_Task objective_
Each line of the data that includes the string "descend" is to be copied out.

_Source material_

-------

(** [get_table] answers [nullptr] exactly when the key is absent or maps to a
    node that is not a table. *)
Lemma get_table_None (mem : memory) (t : ptr) (m : gmap string ptr)
    (key : string) :
  mem !! t = Some (table m) →
  (m !! key = None
   ∨ ∃ b n, m !! key = Some b ∧ mem !! b = Some n ∧ is_table n = false) →
  Table.get_table mem t key = Ret None.
Proof.
  intros Ht H. unfold Table.get_table, Table.contains, Table.get.
  rewrite (map_of_table _ _ _ Ht). simpl.
  destruct H as [-> | (b & n & -> & Hb & Hn)]; [done |].
  simpl. unfold load. rewrite Hb. simpl. by rewrite Hn.
Qed.

(** C4: for parts [a], [b], [c] without a dot, [get_qualified] on [a.b.c]
    returns the node that [get_table(a)], [get_table(b)] and [get(c)] reach one
    after the other; and it throws [std::out_of_range] when [a] or [b] does
    not lead to a table (absent, or present and not a table) or when [c] is
    absent from the last table. *)
Theorem get_qualified_dotted (mem : memory) (root : ptr) (a b c : string) :
  occurs "." a = false → occurs "." b = false → occurs "." c = false →
  (∀ ta tb n,
     Table.get_table mem root a = Ret (Some ta) →
     Table.get_table mem ta b = Ret (Some tb) →
     Table.get mem tb c = Ret n →
     Table.get_qualified mem root (dotted a b c) = Ret n)
  ∧ (Table.get_table mem root a = Ret None →
     ∃ w, Table.get_qualified mem root (dotted a b c) = Throw (out_of_range w))
  ∧ (∀ ta,
       Table.get_table mem root a = Ret (Some ta) →
       Table.get_table mem ta b = Ret None →
       ∃ w, Table.get_qualified mem root (dotted a b c)
            = Throw (out_of_range w))
  ∧ (∀ ta tb e,
       Table.get_table mem root a = Ret (Some ta) →
       Table.get_table mem ta b = Ret (Some tb) →
       Table.get mem tb c = Throw e →
       ∃ w, Table.get_qualified mem root (dotted a b c)
            = Throw (out_of_range w)).
Proof.
  intros Ha Hb Hc.
  unfold Table.get_qualified, Table.resolve_qualified.
  rewrite (split_dotted a b c Ha Hb Hc). cbn [obind reverse rev_append].
  repeat split.
  - intros ta tb n Ha' Hb' Hn. cbn [Table.descend]. rewrite Ha'.
    cbn [obind Table.descend]. rewrite Hb'. cbn [obind Table.descend].
    apply get_inv in Hn as (m & Hm & Hk).
    rewrite (map_of_table _ _ _ Hm). cbn. by rewrite Hk.
  - intros Ha'. cbn [Table.descend]. rewrite Ha'. cbn. eauto.
  - intros ta Ha' Hb'. cbn [Table.descend]. rewrite Ha'.
    cbn [obind Table.descend]. rewrite Hb'. cbn. eauto.
  - intros ta tb e Ha' Hb' He. cbn [Table.descend]. rewrite Ha'.
    cbn [obind Table.descend]. rewrite Hb'. cbn [obind Table.descend].
    apply get_throw_inv in He as (m & Hm & Hk).
    rewrite (map_of_table _ _ _ Hm). cbn. rewrite Hk. eauto.
Qed.

(** ** Misses *)

Lemma resolve_qualified_modes (mem : memory) (t : ptr) (key : string) :
  match Table.resolve_qualified mem t key false with
  | Ret (true, _) =>
      ∃ b, Table.resolve_qualified mem t key true = Ret (true, Some b)
  | Ret (false, _) =>
      ∃ w, Table.resolve_qualified mem t key true = Throw (out_of_range w)
  | Throw _ => False
  | Undefined => Table.resolve_qualified mem t key true = Undefined
  | Exhausted => Table.resolve_qualified mem t key true = Exhausted
  end.
Proof.
  unfold Table.resolve_qualified.
  destruct (Table.split key ".") as [parts| | |] eqn:Hs; try done.
  - simpl. destruct (reverse parts) as [|last_key rev_parts]; [done |].
    destruct (Table.descend mem t (reverse rev_parts)) as [[t'|]| | |] eqn:Hd;
      simpl; try done; [| eauto |].
    + destruct (Table.map_of mem t') as [m| | |] eqn:Hm; simpl; try done.
      * destruct (m !! last_key); eauto.
      * unfold Table.map_of, load in Hm.
        destruct (mem !! t') as [[]|]; simpl in Hm; congruence.
    + clear -Hd. exfalso. revert t Hd.
      induction (reverse rev_parts) as [|p ps IH]; intros t; simpl; [done |].
      destruct (Table.get_table mem t p) as [[t'|]| | |] eqn:Ht; simpl;
        try done; [by apply IH |].
      unfold Table.get_table, Table.contains, Table.get, Table.map_of, load in Ht.
      destruct (mem !! t) as [[]|]; simpl in Ht; try done.
      destruct (map_ !! p) as [b|]; simpl in Ht; try done.
      destruct (mem !! b) as [n|]; simpl in Ht; try done.
      destruct (is_table n); simpl in Ht; done.
  - unfold Table.split in Hs. exfalso. revert Hs.
    generalize (S (String.length key)) 0 (@nil string).
    intros n. induction n as [|n IH]; intros p res; simpl;
      destruct (Table.string_find key "." p); try done. apply IH.
Qed.

Lemma contains_qualified_false (mem : memory) (t : ptr) (key : string) :
  Table.contains_qualified mem t key = Ret false →
  ∃ w, Table.get_qualified mem t key = Throw (out_of_range w).
Proof.
  unfold Table.contains_qualified, Table.get_qualified.
  pose proof (resolve_qualified_modes mem t key) as H.
  destruct (Table.resolve_qualified mem t key false) as [[[] ?]| | |];
    simpl; try done.
  intros _. destruct H as [w ->]. eauto.
Qed.

Lemma contains_qualified_true (mem : memory) (t : ptr) (key : string) :
  Table.contains_qualified mem t key = Ret true →
  ∃ b, Table.get_qualified mem t key = Ret b.
Proof.
  unfold Table.contains_qualified, Table.get_qualified.
  pose proof (resolve_qualified_modes mem t key) as H.
  destruct (Table.resolve_qualified mem t key false) as [[[] ?]| | |];
    simpl; try done.
  intros _. destruct H as [b ->]. eauto.
Qed.

Lemma get_qualified_contains (mem : memory) (t : ptr) (key : string) (b : ptr) :
  Table.get_qualified mem t key = Ret b →
  Table.contains_qualified mem t key = Ret true.
Proof.
  unfold Table.contains_qualified, Table.get_qualified.
  pose proof (resolve_qualified_modes mem t key) as H.
  destruct (Table.resolve_qualified mem t key false) as [[[] ?]| | |];
    simpl; try done.
  - destruct H as [w ->]. done.
  - by rewrite H.
  - by rewrite H.
Qed.

(** X18: on a table, [get] and [get_qualified] throw [std::out_of_range] for
    a key that is absent, while [get_table], [get_array], [get_table_array]
    and their qualified forms return [nullptr], both for an absent key and for
    a key whose node is of another kind; and none of these six throws on any
    input. *)
Theorem typed_lookups_miss (mem : memory) (t : ptr) (m : gmap string ptr)
    (key : string) :
  mem !! t = Some (table m) →
  (m !! key = None →
     (∃ w, Table.get mem t key = Throw (out_of_range w))
     ∧ Table.get_table mem t key = Ret None
     ∧ Table.get_array mem t key = Ret None
     ∧ Table.get_table_array mem t key = Ret None)
  ∧ (∀ b n, m !! key = Some b → mem !! b = Some n →
       (is_table n = false → Table.get_table mem t key = Ret None)
       ∧ (is_array n = false → Table.get_array mem t key = Ret None)
       ∧ (is_table_array n = false →
          Table.get_table_array mem t key = Ret None))
  ∧ (Table.contains_qualified mem t key = Ret false →
       (∃ w, Table.get_qualified mem t key = Throw (out_of_range w))
       ∧ Table.get_table_qualified mem t key = Ret None
       ∧ Table.get_array_qualified mem t key = Ret None
       ∧ Table.get_table_array_qualified mem t key = Ret None)
  ∧ (∀ b n, Table.get_qualified mem t key = Ret b → mem !! b = Some n →
       (is_table n = false → Table.get_table_qualified mem t key = Ret None)
       ∧ (is_array n = false → Table.get_array_qualified mem t key = Ret None)
       ∧ (is_table_array n = false →
          Table.get_table_array_qualified mem t key = Ret None))
  ∧ (∀ e, Table.get_table mem t key ≠ Throw e
          ∧ Table.get_array mem t key ≠ Throw e
          ∧ Table.get_table_array mem t key ≠ Throw e
          ∧ Table.get_table_qualified mem t key ≠ Throw e
          ∧ Table.get_array_qualified mem t key ≠ Throw e
          ∧ Table.get_table_array_qualified mem t key ≠ Throw e).
Proof.
  intros Ht. pose proof (map_of_table _ _ _ Ht) as Hm. split_and!.
  - intros Hk.
    unfold Table.get_table, Table.get_array,
      Table.get_table_array, Table.contains, Table.get.
    rewrite Hm. cbn. rewrite Hk. cbn. eauto 10.
  - intros b n Hk Hb.
    unfold Table.get_table, Table.get_array,
      Table.get_table_array, Table.contains, Table.get, as_array,
      as_table_array, load.
    rewrite Hm. cbn. rewrite Hk. cbn. rewrite Hb. cbn. split_and!.
    + by intros ->.
    + by intros ->.
    + by intros ->.
  - intros Hc. destruct (contains_qualified_false _ _ _ Hc) as [w Hg].
    unfold Table.get_table_qualified,
      Table.get_array_qualified, Table.get_table_array_qualified.
    rewrite Hc, Hg. cbn. eauto 10.
  - intros b n Hg Hb. pose proof (get_qualified_contains _ _ _ _ Hg) as Hc.
    unfold Table.get_table_qualified,
      Table.get_array_qualified, Table.get_table_array_qualified,
      as_array, as_table_array, load.
    rewrite Hc, Hg. cbn. rewrite Hb. cbn. split_and!.
    + by intros ->.
    + by intros ->.
    + by intros ->.
  - intros e.
    assert (Hu : Table.get_table mem t key ≠ Throw e
                 ∧ Table.get_array mem t key ≠ Throw e
                 ∧ Table.get_table_array mem t key ≠ Throw e).
    { unfold Table.get_table, Table.get_array,
        Table.get_table_array, Table.contains, Table.get, as_array,
        as_table_array, load.
      rewrite Hm. cbn. destruct (m !! key) as [b|]; cbn; [|done].
      destruct (mem !! b) as [[d| | |]|] eqn:Hb; cbn; done. }
    destruct Hu as (? & ? & ?). split_and!; try done.
    all: unfold Table.get_table_qualified,
      Table.get_array_qualified, Table.get_table_array_qualified.
    all: pose proof (resolve_qualified_modes mem t key) as Hr.
    all: unfold Table.contains_qualified, Table.get_qualified.
    all: destruct (Table.resolve_qualified mem t key false)
      as [[[] ?]| | |]; cbn; try done.
    all: try (first [rewrite Hr | destruct Hr as [x Hx]; rewrite Hx];
              cbn; try done).
    all: unfold as_array, as_table_array, load.
    all: destruct (mem !! x) as [[d| | |]|] eqn:Hb; cbn; done.
Qed.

-------

_Task output_
  - intros ta tb n Ha' Hb' Hn. cbn [Table.descend]. rewrite Ha'.
    cbn [obind Table.descend]. rewrite Hb'. cbn [obind Table.descend].
  - intros Ha'. cbn [Table.descend]. rewrite Ha'. cbn. eauto.
  - intros ta Ha' Hb'. cbn [Table.descend]. rewrite Ha'.
    cbn [obind Table.descend]. rewrite Hb'. cbn. eauto.
  - intros ta tb e Ha' Hb' He. cbn [Table.descend]. rewrite Ha'.
    cbn [obind Table.descend]. rewrite Hb'. cbn [obind Table.descend].
    destruct (Table.descend mem t (reverse rev_parts)) as [[t'|]| | |] eqn:Hd;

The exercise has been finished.